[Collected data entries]
Content starts

Lemma counter_ok_accept st pid score prod :
  products !! pid = Some prod →
  counter_ok products st → counter_ok products (accept st pid score prod).
Proof.
  intros Hprod Hok b. unfold accept; cbn [brand_counter chosen].
  rewrite brand_occurrences_snoc. unfold counter_get at 1.
  rewrite lookup_insert. unfold brand_of. cbn [fst]. rewrite Hprod. cbn.
  destruct (decide (brand prod = b)) as [->|Hne].
  - rewrite decide_True by done. cbn. by rewrite Hok.
  - rewrite decide_False by congruence. rewrite <- Hok. unfold counter_get. lia.
Qed.

(** An invariant of the first loop: it holds of the final state if it
    holds initially and every acceptance preserves it. *)
Lemma first_pass_inv (P : RerankState → Prop) :
  (∀ st pid score prod,
      P st → products !! pid = Some prod →
      counter_get (brand_counter st) (brand prod) < max_per_brand →
      P (accept st pid score prod)) →
  ∀ items st,
    P st → P (first_pass products top_k max_per_brand min_category_diversity items st).
Proof.
  intros Hstep items. induction items as [|[pid score] rest IH]; intros st Hst.
  - done.
  - cbn [first_pass].
    destruct (products !! pid) as [prod|] eqn:Hprod; [|by apply IH].
    case_bool_decide as Hcap; [by apply IH|].
    assert (P (accept st pid score prod)) as Hacc.
    { apply Hstep; [done..|lia]. }
    destruct (_ && _); [done | by apply IH].
Qed.

Lemma first_pass_counter_ok items st :
  counter_ok products st →
  counter_ok products
    (first_pass products top_k max_per_brand min_category_diversity items st).
Proof.
  apply first_pass_inv. intros st' pid score prod Hok Hprod _.
  by apply counter_ok_accept.
Qed.

Lemma first_pass_capped items st b :
  counter_ok products st →
  brand_occurrences products b (chosen st) ≤ Z.max 0 max_per_brand →
  brand_occurrences products b
    (chosen (first_pass products top_k max_per_brand min_category_diversity items st))
  ≤ Z.max 0 max_per_brand.
Proof.
  intros Hok Hcap.
  set (final := first_pass products top_k max_per_brand min_category_diversity items st).
  enough (counter_ok products final
          ∧ brand_occurrences products b (chosen final)
            ≤ Z.max 0 max_per_brand) as [_ H]; [done|].
  apply (first_pass_inv (λ st, counter_ok products st
          ∧ brand_occurrences products b (chosen st) ≤ Z.max 0 max_per_brand));
    [|done].
  intros st' pid score prod [Hok' Hcap'] Hprod Hlt.
  split; [by apply counter_ok_accept|].
  unfold accept; cbn [chosen]. rewrite brand_occurrences_snoc.
  unfold brand_of. cbn [fst]. rewrite Hprod. cbn.
  destruct (decide (Some (brand prod) = Some b)) as [[= <-]|Hne]; [|lia].
  rewrite <- Hok'. lia.
Qed.

(** What the first loop adds is a subsequence of the items it walks,
    made of products the catalog knows. *)
Lemma first_pass_chosen items st :
  ∃ l, chosen (first_pass products top_k max_per_brand min_category_diversity items st)
       = chosen st ++ l
       ∧ l `sublist_of` items
       ∧ Forall (λ x, is_Some (products !! x.1)) l.
Proof.
  revert st. induction items as [|[pid score] rest IH]; intros st.
  - exists []. by rewrite app_nil_r.
  - cbn [first_pass].
    destruct (products !! pid) as [prod|] eqn:Hprod.
    2: { destruct (IH st) as (l & -> & Hl & HF). exists l.
         split_and!; [done | by apply sublist_cons | done]. }
    case_bool_decide as Hcap.
    { destruct (IH st) as (l & -> & Hl & HF). exists l.
      split_and!; [done | by apply sublist_cons | done]. }
    destruct (_ && _).
    + exists [(pid, score)]. split_and!; [done | |].
      * apply sublist_skip, sublist_nil_l.
      * constructor; [|done]. cbn. by rewrite Hprod.
    + destruct (IH (accept st pid score prod)) as (l & -> & Hl & HF).
      exists ((pid, score) :: l). cbn [accept chosen].
      rewrite <- app_assoc. split_and!; [done | by apply sublist_skip |].
      constructor; [|done]. cbn. by rewrite Hprod.
Qed.

(** What the second loop adds is a subsequence of the items it walks,
    made of catalog products that had not been chosen. *)
Lemma backfill_chosen items chosen :
  ∃ l, backfill products top_k items chosen = chosen ++ l
       ∧ l `sublist_of` items
       ∧ Forall (λ x, is_Some (products !! x.1) ∧ contains x chosen = false) l.
Proof.
  revert chosen. induction items as [|[pid score] rest IH]; intros chosen.
  - exists []. by rewrite app_nil_r.
  - cbn [backfill].
    destruct (contains (pid, score) chosen) eqn:Hin.
    { destruct (IH chosen) as (l & -> & Hl & HF). exists l.
      split_and!; [done | by apply sublist_cons | done]. }
    destruct (products !! pid) as [prod|] eqn:Hprod.
    2: { destruct (IH chosen) as (l & -> & Hl & HF). exists l.
         split_and!; [done | by apply sublist_cons | done]. }
    case_bool_decide as Hlen.
    + exists [(pid, score)]. split_and!; [done | |].
      * apply sublist_skip, sublist_nil_l.
      * constructor; [|done]. cbn. by rewrite Hprod.
    + destruct (IH (chosen ++ [(pid, score)])) as (l & -> & Hl & HF).
      exists ((pid, score) :: l).
      rewrite <- app_assoc. split_and!; [done | by apply sublist_skip |].
      constructor; [cbn; by rewrite Hprod|].
      eapply Forall_impl; [exact HF|]. intros x [Hx Hc]. split; [done|].
      rewrite contains_app in Hc. by apply orb_false_iff in Hc as [Hc _].
Qed.
End RerankFacts.

(** The output of [fairness_rerank] is the first-pass selection followed by
    what the backfill adds; both are subsequences of the sorted candidates
    made of catalog products, and nothing the backfill adds had been chosen
    by the first pass. *)
Lemma fairness_rerank_structure (products : Catalog)
    (top_k max_per_brand min_category_diversity : Z) (candidates : ScoreMap) :
  ∃ added,
    fairness_rerank products top_k max_per_brand min_category_diversity candidates
    = first_pass_selection products top_k max_per_brand min_category_diversity candidates
      ++ added
    ∧ first_pass_selection products top_k max_per_brand min_category_diversity candidates
      `sublist_of` sorted_desc score_le candidates
    ∧ added `sublist_of` sorted_desc score_le candidates
    ∧ Forall (λ x, is_Some (products !! x.1))
        (first_pass_selection products top_k max_per_brand min_category_diversity
           candidates)
    ∧ Forall (λ x, is_Some (products !! x.1)
                   ∧ contains x (first_pass_selection products top_k max_per_brand
                                   min_category_diversity candidates) = false) added.
Proof.
  unfold fairness_rerank, first_pass_selection.
  destruct (first_pass_chosen products top_k max_per_brand min_category_diversity
              (sorted_desc score_le candidates) init_state) as (l & Hl & Hsub & HF).
  cbn [chosen init_state app] in Hl. rewrite Hl.
  case_bool_decide as Hlen.
  - destruct (backfill_chosen products top_k (sorted_desc score_le candidates) l)
      as (added & -> & Hsub' & HF').
    by exists added.
  - exists []. rewrite app_nil_r. split_and!; try done. apply sublist_nil_l.
Qed.

Lemma first_pass_selection_prefix (products : Catalog)
    (top_k max_per_brand min_category_diversity : Z) (candidates : ScoreMap) :
  first_pass_selection products top_k max_per_brand min_category_diversity candidates
  `prefix_of`
  fairness_rerank products top_k max_per_brand min_category_diversity candidates.
Proof.
  destruct (fairness_rerank_structure products top_k max_per_brand
              min_category_diversity candidates) as (added & -> & _).
  by apply prefix_app_r.
Qed.

Lemma first_pass_selection_capped (products : Catalog)
    (top_k max_per_brand min_category_diversity : Z) (candidates : ScoreMap)
    (b : string) :
  brand_occurrences products b
    (first_pass_selection products top_k max_per_brand min_category_diversity candidates)
  ≤ Z.max 0 max_per_brand.
Proof.
  unfold first_pass_selection. apply first_pass_capped.
  - apply counter_ok_init.
  - change (0 ≤ Z.max 0 max_per_brand). lia.
Qed.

Content ends

Every line from the line containing "split; [by apply counter_ok_accept|]." through the line containing "revert st. induction" in the records above must be retyped exactly. Leave out the rest.

  split; [by apply counter_ok_accept|].
  unfold accept; cbn [chosen]. rewrite brand_occurrences_snoc.
  unfold brand_of. cbn [fst]. rewrite Hprod. cbn.
  destruct (decide (Some (brand prod) = Some b)) as [[= <-]|Hne]; [|lia].
  rewrite <- Hok'. lia.
Qed.

(** What the first loop adds is a subsequence of the items it walks,
    made of products the catalog knows. *)
Lemma first_pass_chosen items st :
  ∃ l, chosen (first_pass products top_k max_per_brand min_category_diversity items st)
       = chosen st ++ l
       ∧ l `sublist_of` items
       ∧ Forall (λ x, is_Some (products !! x.1)) l.
Proof.
  revert st. induction items as [|[pid score] rest IH]; intros st.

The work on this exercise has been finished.